Check every line below, and copy those that include "fftSize".
........
Lemma read_loop_consumed fuel f :
  (sum_list (event_size <$> read_loop fuel f) <= length f)%nat /\
  ((length f < fuel)%nat ->
   read_event (drop (sum_list (event_size <$> read_loop fuel f)) f)
   = inl StructError).
Proof.
  revert f. induction fuel as [|fuel IH]; intros f.
  - cbn. split; [lia|lia].
  - cbn [read_loop].
    destruct (read_event f) as [e|[ev f']] eqn:Hr.
    + cbn [fmap list_fmap sum_list drop]. split; [lia|]. intros _.
      rewrite drop_0, Hr. f_equal. by apply read_event_inl in Hr.
    + apply read_event_spec in Hr as (-> & Hle & _).
      destruct (IH (drop (event_size ev) f)) as [IH1 IH2].
      rewrite length_drop in IH1, IH2.
      rewrite fmap_cons.
      change (sum_list (event_size ev :: ?l)) with (event_size ev + sum_list l)%nat.
      split; [lia|]. intros Hlt.
      rewrite <- drop_drop. apply IH2. unfold event_size in *. lia.
Qed.

End ReaderMoreFacts.

Module FlushFacts.
Import Bytes BytesFacts Struct StructFacts SaveFacts.

Section Channels.
Variable self : DataAcquisition.
Variable n : nat.

Lemma save_channel_handles d i waveform st r st' j :
  save_channel self d i waveform st = (r, st') ->
  j <> i ->
  file_handles st' !! j = file_handles st !! j.
Proof.
  intros Hsave Hne.
  destruct (file_handles st !! i) as [f|] eqn:Hf.
  - rewrite (save_channel_Some self d i waveform st f Hf) in Hsave.
    destruct (waveform_sizes d !! i); [|by injection Hsave as _ <-].
    destruct (pack_I (trigger_num d)); [by injection Hsave as _ <-|].
    destruct (pack_Q (timestamp d));
      [injection Hsave as _ <-; by apply list_lookup_insert_ne|].
    destruct (pack_I z);
      [injection Hsave as _ <-; by apply list_lookup_insert_ne|].
    cbv zeta in Hsave. case_bool_decide; injection Hsave as _ <-;
      by apply list_lookup_insert_ne.
  - unfold save_channel in Hsave.
    unfold io_bind at 1 in Hsave. rewrite with_handle_None in Hsave by done.
    by injection Hsave as _ <-.
Qed.
(** Lines 139-288 on a response of the match service. *)
Lemma search_and_rank_response (fv : pyval) (k : Z) (ic : pyval)
    (nn : option (list (option (list neighbor)))) :
  svc fv (effective_neighbor_count cfg k) (RETURN_FULL_DATAPOINT cfg) = UpResponse nn ->
  exists rs : result_set,
    search_and_rank rt cfg env svc fv k ic =
    (Reply (BodyResults rs) 200,
     [FindNeighbors fv (effective_neighbor_count cfg k) (RETURN_FULL_DATAPOINT cfg)]) /\
    ranked_response rt cfg env ic (raw_candidates nn) rs.
Proof.
  intros Hsvc. unfold search_and_rank. fold (effective_neighbor_count cfg k).
  rewrite Hsvc. unfold ranked_response.
  destruct nn as [[|group rest]|].
  - eexists. split; [reflexivity|]. cbn. repeat split; reflexivity.
  - assert (E : match group with Some ns => ns | None => [] end =
                raw_candidates (Some (group :: rest))).
    { destruct group; reflexivity. }
    rewrite E. rewrite process_neighbors_spec.
    eexists. split; [reflexivity|]. cbn [results topK source requestId timestamp
      resultsBeforeFilter resultsAfterFilter].
    repeat split; reflexivity.
  - eexists. split; [reflexivity|]. cbn. repeat split; reflexivity.
Qed.

(** A request that passes the validation is handed to lines 139-288. *)
Lemma proxy_accepts (req : request) (fv : pyval) (k : Z) (ic : pyval) :
  passes_validation rt cfg req fv k ic ->
  vector_search_proxy rt cfg env svc req = search_and_rank rt cfg env svc fv k ic.
Proof.
  intros (Hm & rj & Hj & Hne & Hfv & Ht & (n & Hlen & Hn) & Hk & Hic).
  unfold vector_search_proxy. rewrite Hm, Hj, Hne, <- Hfv, Hk, Ht, Hlen, Hn, <- Hic.
  rewrite Z.eqb_refl. reflexivity.
Qed.

Lemma proxy_response (req : request) (fv : pyval) (k : Z) (ic : pyval)
    (nn : option (list (option (list neighbor)))) :
  passes_validation rt cfg req fv k ic ->
  svc fv (effective_neighbor_count cfg k) (RETURN_FULL_DATAPOINT cfg) = UpResponse nn ->
  exists rs : result_set,
    vector_search_proxy rt cfg env svc req =
    (Reply (BodyResults rs) 200,
     [FindNeighbors fv (effective_neighbor_count cfg k) (RETURN_FULL_DATAPOINT cfg)]) /\
    ranked_response rt cfg env ic (raw_candidates nn) rs.
Proof.
  intros Hv Hsvc. rewrite (proxy_accepts req fv k ic Hv).
  apply search_and_rank_response, Hsvc.
Qed.

End Pipeline.

(* ================================================================== *)
(** ** Filtering and ordering of the results *)
(* ================================================================== *)

Lemma req_black_passes (cfg : Config) :
  EXPECTED_DIMENSIONS cfg = 2%Z ->
  passes_validation rt0 cfg req_black vec2 5 (PStr "black").
Proof.
  intros HD. split; [reflexivity|].
  exists [("feature_vector", vec2); ("neighbor_count", PNum 5); ("color", PStr "black")].
  repeat split; try reflexivity.
  exists 2%nat. split; [reflexivity | symmetry; exact HD].
Qed.

Section Ranking.

Variable rt : Runtime.
Variable cfg : Config.
Variable env : Env.
Variable svc : service.

Local Open Scope Q_scope.

Lemma make_entry_similarity (ic : pyval) (nb : neighbor) :
  r_similarity (make_entry rt ic nb) = scored_similarity rt ic nb.
Proof. reflexivity. Qed.

Lemma in_retained (ic : pyval) (nbs : list neighbor) (e : result_entry) :
  In e (retained rt cfg ic nbs) <->
  exists nb, In nb nbs /\ e = make_entry rt ic nb /\
             SIMILARITY_THRESHOLD cfg <= scored_similarity rt ic nb.
Proof.
  unfold retained. rewrite in_map_iff. split.
  - intros (nb & He & Hin). apply filter_In in Hin. destruct Hin as [Hin Hab].
    exists nb. repeat split; auto. apply Qle_bool_iff, Hab.
  - intros (nb & Hin & He & Hle). exists nb. split; [auto|].
    apply filter_In. split; [exact Hin|]. apply Qle_bool_iff, Hle.
Qed.



End Ranking.



(** Threshold 0.5 on similarities 0.9, 0.4, 0.6. *)
Example filter_half :
  summary (vector_search_proxy rt0 cfg2_half env0 (answering three_candidates) req_black) =
  Some ([(PStr "a", 9 # 10); (PStr "c", 3 # 5)], 3%nat, 2%nat).
Proof. vm_compute. reflexivity. Qed.

(** Hint [black] on distances 0.1, 0.2, 0.9 colored black, white, black. *)
Example end_to_end_black :
  summary (vector_search_proxy rt0 cfg2 env0 (answering colored_candidates) req_black) =
  Some ([(PStr "p1", 10 # 11); (PStr "p2", 2 # 3); (PStr "p3", 10 # 19)], 3%nat, 3%nat).
Proof. vm_compute. reflexivity. Qed.

(* ================================================================== *)
(** ** Range of the similarity *)
(* ================================================================== *)

Section UnitInterval.

Variable rt : Runtime.
Variable cfg : Config.
Variable env : Env.
Variable svc : service.

Local Open Scope Q_scope.



(** Every reply that carries results comes from lines 139-288 run on a
    response of the match service. *)
Lemma search_and_rank_inv (fv : pyval) (k : Z) (ic : pyval)
    (rs : result_set) (st : Z) (calls : list event) :
  search_and_rank rt cfg env svc fv k ic = (Reply (BodyResults rs) st, calls) ->
  exists nn, ranked_response rt cfg env ic (raw_candidates nn) rs.
Proof.
  intros H.
  destruct (svc fv (effective_neighbor_count cfg k) (RETURN_FULL_DATAPOINT cfg))
    as [m|m|nn] eqn:Hsvc.
  - unfold search_and_rank in H. fold (effective_neighbor_count cfg k) in H.
    rewrite Hsvc in H. discriminate.
  - unfold search_and_rank in H. fold (effective_neighbor_count cfg k) in H.
    rewrite Hsvc in H. discriminate.
  - destruct (search_and_rank_response rt cfg env svc fv k ic nn Hsvc) as (rs' & E & R).
    rewrite E in H. injection H as -> _. exists nn. exact R.
Qed.

Lemma proxy_results_inv (req : request) (rs : result_set) (st : Z) (calls : list event) :
  vector_search_proxy rt cfg env svc req = (Reply (BodyResults rs) st, calls) ->
  exists ic nn, ranked_response rt cfg env ic (raw_candidates nn) rs.
Proof.
  unfold vector_search_proxy, invalid_vector.
  destruct (String.eqb (req_method req) "OPTIONS"); [discriminate|].
  destruct (req_json req) as [rj|]; [|discriminate].
  destruct (if list_nonempty rj then _ else _) as [k|]; [|discriminate].
  destruct (truthy _); [|discriminate].
  destruct (py_len _) as [n|]; [|discriminate].
  destruct (negb _); [discriminate|].
  intros H. eexists. eapply search_and_rank_inv, H.
Qed.


End UnitInterval.


(* ================================================================== *)
(** ** Neighbor count and empty responses *)
(* ================================================================== *)

Section Requests.

Variable rt : Runtime.
Variable cfg : Config.
Variable env : Env.
Variable svc : service.
(** * Quackle: the fixed-length letter string and the rack built on it

    A shallow embedding of [fixedstring.h] (class [FixedLengthString]) and of
    [rack.h] (class [Rack]), with the properties the specification states
    about them.

    Conventions of the embedding.
    - A [char] is its integer value, a [Z]; ['\0'] is [0].
    - [m_data] is the backing array, a list of cells; the class declares it
      as [char m_data[maxSize]], so a well-typed object has exactly
      [maxSize] cells ([array_ok]).
    - [m_end] is kept as the offset [m_end - m_data]; it is a [Z] because
      the cursor can leave the array (the corruption checks exist for that).
      [m_data] is the address of a member array and is never null, so in the
      tests [m_end == nullptr || m_end < m_data || ...] the first disjunct
      entails the second and the offset comparison alone is kept.
    - A call either returns ([Ok]), ends the process ([Abort]: a failed
      [assert] or [quackle_fls_abort]), or touches memory outside the object
      it was given ([Undefined]).  Assertions are compiled in. *)

From Stdlib Require Import ZArith Lia.
From stdpp Require Import base option list.

Local Open Scope Z_scope.

(** ** Outcomes of a call *)

Inductive outcome (A : Type) : Type :=
| Ok (a : A)
| Abort
| Undefined.
Arguments Ok {A} a.
Arguments Abort {A}.
Arguments Undefined {A}.

#[global] Instance outcome_ret : MRet outcome := λ A a, Ok a.
#[global] Instance outcome_bind : MBind outcome := λ A B f m,
  match m with
  | Ok a => f a
  | Abort => Abort
  | Undefined => Undefined
  end.

(** [assert(b)] of <cassert>. *)
Definition assert (b : bool) : outcome unit :=
  if b then Ok tt else Abort.

(** ** Integer conversions *)

(** Conversion to [unsigned int] ([size_type]). *)
Definition to_unsigned (z : Z) : Z := z mod 2 ^ 32.
(** Conversion to [int]. *)
Definition to_int (z : Z) : Z := (z + 2 ^ 31) mod 2 ^ 32 - 2 ^ 31.

(** ** Memory primitives over an array of cells *)

(** [a[i]] read. *)
Definition load (a : list Z) (i : Z) : outcome Z :=
  if (0 <=? i) && (i <? Z.of_nat (List.length a)) then
    match a !! Z.to_nat i with
    | Some v => Ok v
    | None => Undefined
    end
  else Undefined.

(** [a[i] = v]. *)
Definition store (a : list Z) (i : Z) (v : Z) : outcome (list Z) :=
  if (0 <=? i) && (i <? Z.of_nat (List.length a)) then
    Ok (<[Z.to_nat i := v]> a)
  else Undefined.

(** [memcpy(dst + q, src + p, n)]: both ranges must lie in their arrays. *)
Definition memcpy (dst : list Z) (q : Z) (src : list Z) (p : Z) (n : Z)
  : outcome (list Z) :=
  if (0 <=? n) && (0 <=? q) && (q + n <=? Z.of_nat (List.length dst))
     && (0 <=? p) && (p + n <=? Z.of_nat (List.length src)) then
    Ok (list_inserts (Z.to_nat q)
          (take (Z.to_nat n) (drop (Z.to_nat p) src)) dst)
  else Undefined.

(** [memmove(a + q, a + p, n)] inside one array: the source range is read
    as it was before the call. *)
Definition memmove (a : list Z) (q p n : Z) : outcome (list Z) :=
  memcpy a q a p n.

(** ** FixedLengthString *)

Module FixedLengthString.

Definition maxSize : Z := 40.
Definition QUACKLE_FIXEDSTRING_CAPACITY : Z := 64.

Record t : Type := mk { m_data : list Z; m_end : Z }.

(** [memset(m_data, 0, maxSize)] on the object's own array. *)
Definition memset0 : list Z := replicate (Z.to_nat maxSize) 0.

(** The array has the declared number of cells. *)
Definition array_ok (x : t) : Prop :=
  Z.of_nat (List.length (m_data x)) = maxSize.

(** The cursor test shared by [end() const], [operator=], [operator+=],
    [push_back] and [pop_back]. *)
Definition cursor_corrupt (e : Z) : bool :=
  (e <? 0) || (e >? maxSize).

(** [FixedLengthString()] *)
Definition ctor_default : outcome t :=
  Ok {| m_data := memset0; m_end := 0 |}.

(** [FixedLengthString(const char* s, size_type n)]; [s] is the readable
    sequence the pointer designates. *)
Definition ctor_ptr (s : list Z) (n : Z) : outcome t :=
  _ ← assert (n <? maxSize);
  d ← memcpy memset0 0 s 0 n;
  let e := n in
  d' ← store d e 0;
  Ok {| m_data := d'; m_end := e |}.

(** The [for] loop of [FixedLengthString(size_type n, char c)]:
    [*m_end++ = c], [k] more times. *)
Fixpoint fill_loop (k : nat) (c : Z) (d : list Z) (e : Z)
  : outcome (list Z * Z) :=
  match k with
  | O => Ok (d, e)
  | S k' => d' ← store d e c; fill_loop k' c d' (e + 1)
  end.

(** [FixedLengthString(size_type n, char c)] *)
Definition ctor_fill (n : Z) (c : Z) : outcome t :=
  _ ← assert (n <? maxSize);
  '(d, e) ← fill_loop (Z.to_nat n) c memset0 0;
  d' ← store d e 0;
  Ok {| m_data := d'; m_end := e |}.

(** [length()] *)
Definition length (x : t) : outcome Z :=
  let len := to_unsigned (m_end x) in
  if (len <? 0) || (len >? maxSize) || (m_end x <? 0)
     || (m_end x >? maxSize)
  then Abort
  else Ok len.

(** [size()] *)
Definition size (x : t) : outcome Z := length x.

(** [capacity()] *)
Definition capacity (x : t) : Z := to_int maxSize.
(** [new Float32Array(typedArray)]: a fresh array with the same elements. *)
Definition copy (a : t) : t := a.

(** [a[i]] for an index inside the array. *)
Definition get (a : t) (i : nat) : option JS.number :=
  option_map JS.promote (nth_error a i).

(** [a.map(f)]: every element is read, passed to [f], and the result is
    stored into a new [Float32Array] of the same length. *)
Definition map (f : JS.number -> JS.number) (a : t) : t :=
  List.map (fun value => JS.fround (f (JS.promote value))) a.

(** [a.reduce(f, init)]. *)
Definition reduce (A : Type) (f : A -> JS.number -> A) (init : A) (a : t) : A :=
  fold_left (fun acc value => f acc (JS.promote value)) a init.

(** [target.set(source, offset)]: copies [source] into [target] starting at
    [offset]; a [RangeError] ([None]) when the source does not fit. *)
Definition set (target source : t) (offset : nat) : option t :=
  if (offset + length source <=? length target)%nat
  then Some (firstn offset target ++ source
               ++ skipn (offset + length source) target)
  else None.

End Float32Array.

Module Uint8Array.

Definition t : Type := list Z.

(** [new Uint8Array(n)]: [n] zero bytes. *)
Definition create (n : nat) : t := repeat 0%Z n.

(** [a[i] = x]: stores [ToUint8 x]; a store outside the array is ignored. *)
Fixpoint store (a : t) (i : nat) (x : JS.number) : t :=
  match a, i with
  | [], _ => []
  | _ :: rest, O => JS.ToUint8 x :: rest
  | b :: rest, S j => b :: store rest j x
  end.

End Uint8Array.

(** ** The [AudioVisualizer] component *)

Module AudioVisualizer.

(** [context.createAnalyser()] with [fftSize] as configured by the code. *)
Record AnalyserNode : Type := { fftSize : nat }.

Definition frequencyBinCount (a : AnalyserNode) : nat := fftSize a / 2.

(** Browser objects are identified by a handle. *)
Record AudioContext : Type := { context_id : nat }.
Record MediaStream : Type := { stream_id : nat }.

(** The [useState] cells of the component, in declaration order. *)
Record State : Type := {
  isRecording : bool;
  audioData : option Float32Array.t;
  audioContext : option AudioContext;
  analyser : option AnalyserNode;
  visualizationType : string;
  timeScale : JS.number;
  gain : JS.number;
  showSettings : bool;
  recordedData : list Float32Array.t;
  isPlaying : bool;
  playbackIndex : nat
}.

(** [useState] initial values. *)
Definition initial : State := {|
  isRecording := false;
  audioData := None;
  audioContext := None;
  analyser := None;
  visualizationType := "waveform";
  timeScale := JS.of_Z 1;
  gain := JS.of_Z 1;
  showSettings := false;
  recordedData := [];
  isPlaying := false;
  playbackIndex := 0
|}.

(** The anchor element built by [handleSaveRecording]. *)
Record Anchor : Type := { href : string; download : string }.

(** What a handler does to the world outside the component state. *)
Inductive Effect : Type :=
| console_error (message : string) (err : string)
| toast (title description : string)
| requestAnimationFrame (callback : string)
| getUserMedia (audio video : bool)
| connect (stream : MediaStream) (node : AnalyserNode)
| new_Blob (parts : Float32Array.t) (type : string)
| createObjectURL (blob : Float32Array.t)
| appendChild (link : Anchor)
| click (link : Anchor)
| removeChild (link : Anchor).

(** [!x] for a nullable object. *)
Definition isNull (A : Type) (x : option A) : bool :=
  match x with
  | Some _ => false
  | None => true
  end.

(** A statement either completes or throws. *)
Inductive completion (A : Type) : Type :=
| Normal (a : A)
| Thrown (exn : string).

Arguments Normal {A} a.
Arguments Thrown {A} exn.

(** Handlers run against the pending component state and log their
    effects in program order. *)
Definition M (A : Type) : Type := State -> completion A * State * list Effect.

Definition ret (A : Type) (a : A) : M A := fun s => (Normal a, s, []).

Definition bind (A B : Type) (m : M A) (f : A -> M B) : M B :=
  fun s =>
    match m s with
    | (Normal a, s1, l1) =>
        match f a s1 with
        | (r, s2, l2) => (r, s2, l1 ++ l2)
        end
    | (Thrown exn, s1, l1) => (Thrown exn, s1, l1)
    end.

Definition throw (A : Type) (exn : string) : M A := fun s => (Thrown exn, s, []).

Arguments throw {A} exn.
(** C8. When the blob store can be opened and read and holds nothing under
    [key]: [getMedia key] resolves with null and changes nothing; a hook
    mounted on the reference idb:[key] ends, once that request settles, with
    the url null, no rejection, and one warning as the only effect. *)
Theorem resolve_missing_blob (key : string) (w : World) :
  idbFault (mediaDb w) IdbOpen = None ->
  idbFault (mediaDb w) (IdbRead key) = None ->
  mediaDb w !! key = None ->
  MediaStore.getMedia key w = (Ok None, w)
  /\ exists h,
       Resolver.step (Resolver.Settle 0)
         (Resolver.mount (Some (MediaStore.toIdbUri key)), w)
       = (h, emit (ConsoleWarn "useResolvedMediaUrl") w)
       /\ Resolver.url h = None
       /\ Resolver.unhandled h = [].
Proof.
  intros Hopen Hread Hmissing.
  pose proof (getMedia_missing key w Hopen Hread Hmissing) as Hget.
  split; [exact Hget|].
  rewrite mount_reference.
  destruct (settle_missing 0
              (Resolver.mkHook (Some (MediaStore.toIdbUri key))
                 [Resolver.mkRun (Some (MediaStore.toIdbUri key)) true None (Some key)]
                 true [])
              (Resolver.mkRun (Some (MediaStore.toIdbUri key)) true None (Some key))
              key w eq_refl eq_refl eq_refl Hget) as (h' & Hsettle & Hurl & Hrej).
  exists h'. split; [exact Hsettle|]. split; [exact Hurl|exact Hrej].
Qed.

End MissingBlob.

(** Scenario C of the specification on the demo platform. *)
Lemma resolve_missing_blob_witness :
  let P := Demo.platform 1000 [] in
  let out :=
    Resolver.step (Resolver.Settle 0) (Resolver.mount (Some "idb:missing-key"), Demo.emptyWorld) in
  MediaStore.getMedia "missing-key" Demo.emptyWorld = (Ok None, Demo.emptyWorld)
  /\ Resolver.url (fst out) = None
  /\ Resolver.unhandled (fst out) = []
  /\ trace (snd out) = [ConsoleWarn "useResolvedMediaUrl"].
Proof.
  intros P out.
  destruct (resolve_missing_blob (H := P) "missing-key" Demo.emptyWorld eq_refl eq_refl eq_refl)
    as (Hget & h & Hstep & Hurl & Hrej).
  split; [exact Hget|].
  subst out. change (Some "idb:missing-key") with (Some (MediaStore.toIdbUri "missing-key")).
  rewrite Hstep. simpl. split; [exact Hurl|]. split; [exact Hrej|reflexivity].
Defined.

(** ** Object URLs of the video thumbnail component *)

Section ThumbHandles.
Context `{Platform}.

Lemma resolveVideoUrl_trace (mediaUri : string) (w : World) :
  exists effects,
    trace (snd (VideoThumb.resolveVideoUrl mediaUri w)) = trace w ++ effects
    /\ List.filter isRevoke effects = [].
Proof.
  unfold VideoThumb.resolveVideoUrl.
  destruct (MediaStore.isIdbUri mediaUri).
  - unfold bind at 1. unfold MediaStore.getMedia, MediaStore.openDb, bind at 1.
    destruct (idbFault (mediaDb w) IdbOpen).
    { exists []. simpl. rewrite app_nil_r. auto. }
    destruct (idbFault (mediaDb w) (IdbRead _)).
    { exists []. simpl. rewrite app_nil_r. auto. }
    destruct (mediaDb w !! _) as [blob|].
    + destruct (negb (truthy (blob_type blob))).
      * exists [ConsoleWarn "VideoThumb"; CreateObjectURL ("blob:" +:+ pretty (minted w))].
        simpl. rewrite <- app_assoc. auto.
      * exists [CreateObjectURL ("blob:" +:+ pretty (minted w))]. simpl. auto.
    + exists [ConsoleWarn "VideoThumb"]. simpl. auto.
  - destruct (startsWith "data:" mediaUri).
    { exists []. simpl. rewrite app_nil_r. auto. }
    destruct (startsWith "blob:" mediaUri);
      exists [ConsoleWarn "VideoThumb"]; simpl; auto.
Qed.

Lemma finally_parked (i : nat) (r : VideoThumb.Run) (c : VideoThumb.Component) :
  VideoThumb.cancelled r = true -> parked c -> parked (VideoThumb.finally i r c).
Proof.
  intros Hr [Hm Hall]. unfold VideoThumb.finally. rewrite Hr. simpl.
  split; [exact Hm|]. apply Forall_insert; [exact Hall|reflexivity].
Qed.
(** X2: two reagent valves on listed pins. *)
Lemma configurable_wiring_constructs_witness :
  is_Return (Pinout_new [("reagentA", Valve RPi.P15)] [("reagentB", Valve RPi.P16)]).
Proof.
  apply configurable_wiring_constructs.
  - apply (bool_decide_unpack _). by vm_compute.
  - intros name sw Hin. apply (bool_decide_unpack _).
    repeat (apply elem_of_cons in Hin as [[= -> ->]|Hin]; [by vm_compute|]).
    by apply elem_of_nil in Hin.
  - apply (bool_decide_unpack _). by vm_compute.
Defined.

(** X3: with one reagent valve, "pump" is still the switch on pin 11. *)
Lemma fixed_bindings_protected_witness :
  ∃ self, Pinout_new [("reagentA", Valve RPi.P15)] [] = Return self
    ∧ get self "pump" = Return (Switch RPi.P11).
Proof.
  eexists. split; [reflexivity|].
  apply (fixed_bindings_protected [("reagentA", Valve RPi.P15)] []).
  - apply Forall_forall, (bool_decide_unpack _). by vm_compute.
  - reflexivity.
  - unfold items, fixed. do 7 right. left.
Defined.

(** X5: the reagent valve is found under any spelling of its name. *)
Lemma get_returns_last_entry_witness :
  ∃ self, Pinout_new [("reagentA", Valve RPi.P15)] [] = Return self
    ∧ get self "REAGENTA" = Return (Valve RPi.P15).
Proof.
  eexists. split; [reflexivity|].
  apply (get_returns_last_entry fixed [("reagentA", Valve RPi.P15)] []);
    [reflexivity|].
  exists (calls_of "fixed" fixed),
    (MkCall (Valve RPi.P15) "phosphoramidites" "reagentA"), [].
  split_and!; [reflexivity | reflexivity | reflexivity |].
  intros c Hc. by apply elem_of_nil in Hc.
Defined.

(** X6: the table of the registry with one reagent valve. *)
Lemma pins_in_walk_order_witness :
  ∃ self, Pinout_new [("reagentA", Valve RPi.P15)] [] = Return self
    ∧ pins self
      = [ ("waste", Valve RPi.P7); ("waste_rxn", Valve RPi.P5);
          ("prod", Valve RPi.P8); ("branch", Valve RPi.P12);
          ("rxn_out", Valve RPi.P13); ("sol", Valve RPi.P3);
          ("gas", Valve RPi.P10); ("pump", Switch RPi.P11);
          ("reagenta", Valve RPi.P15) ].
Proof.
  eexists. split; [reflexivity|].
  etransitivity.
  - apply (pins_in_walk_order fixed [("reagentA", Valve RPi.P15)] []);
      [|reflexivity].
    apply (bool_decide_unpack _). by vm_compute.
  - reflexivity.
Defined.

(** X7: "A" and "a" share one key, so ten input entries give at most ten
    table entries. *)
Lemma registry_keys_witness :
  ∃ self, Pinout_new [("A", Valve RPi.P15)] [("a", Valve RPi.P16)] = Return self
    ∧ (length (pins self) ≤ 8 + 1 + 1)%nat.
Proof.
  eexists. split; [reflexivity|].
  apply (registry_keys fixed [("A", Valve RPi.P15)] [("a", Valve RPi.P16)]).
  reflexivity.
Defined.

(** X8: "pump" is no key of [valves()]. *)
Lemma valves_lookup_witness :
  ∃ self, Pinout_new (Board:=RPi.Board) [] [] = Return self
    ∧ dict_getitem "pump" (valves self) = None.
Proof.
  eexists. split; [reflexivity|].
  etransitivity.
  - apply (valves_lookup (Board:=RPi.Board) fixed [] [] _ "pump"). reflexivity.
  - reflexivity.
Defined.

(** X9: a second [init_pinout()] stops at "waste". *)
Lemma init_pinout_again_raises_witness :
  ∃ self, Pinout_new (Board:=RPi.Board) [] [] = Return self
    ∧ init_pinout self = Raise (ValueError (Valve RPi.P7) "fixed" "waste").
Proof.
  eexists. split; [reflexivity|].
  apply (init_pinout_again_raises (Board:=RPi.Board) fixed [] [] _
           (MkCall (Valve RPi.P7) "fixed" "waste")
           (tail (calls_of "fixed" fixed))).
  - reflexivity.
  - reflexivity.
  - apply Forall_forall, (bool_decide_unpack _). by vm_compute.
Defined.

(** X10: with a [Seq] that accepts every value, "ATCG" passes and "AT" is
    too short. *)
Lemma ValidSeq_accepts_iff_witness :
  ValidSeq_call (λ _, None) "ATCG" = Return tt
  ∧ ValidSeq_call (λ _, None) "AT"
    = Raise (MkValidationError "Sequence must be at least 3 bases long").
Proof.
  split.
  - apply (ValidSeq_accepts_iff (λ _, None) "ATCG"). simpl. split; [done | lia].
  - apply (ValidSeq_accepts_iff (λ _, None) "AT"); [done | simpl; lia].
Defined.

(** X11: "ReagentA" and "REAGENTA" give the same table. *)
Lemma construction_ignores_case_witness :
  ∃ self, Pinout_new [("ReagentA", Valve RPi.P15)] [] = Return self
    ∧ Pinout_new [("REAGENTA", Valve RPi.P15)] []
      = Return (MkPinout fixed [("REAGENTA", Valve RPi.P15)] [] (pins self)).
Proof.
  eexists. split; [reflexivity|].
  apply (construction_ignores_case fixed [("ReagentA", Valve RPi.P15)] []
           fixed [("REAGENTA", Valve RPi.P15)] []).
  - unfold same_entries. apply Forall2_same_length_lookup_2; [done|].
    intros i kv kv' Hkv Hkv'. by simplify_eq.
  - by repeat constructor.
  - constructor.
  - reflexivity.
Defined.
........
_Worked solution_
(** [context.createAnalyser()] with [fftSize] as configured by the code. *)
Record AnalyserNode : Type := { fftSize : nat }.
Definition frequencyBinCount (a : AnalyserNode) : nat := fftSize a / 2.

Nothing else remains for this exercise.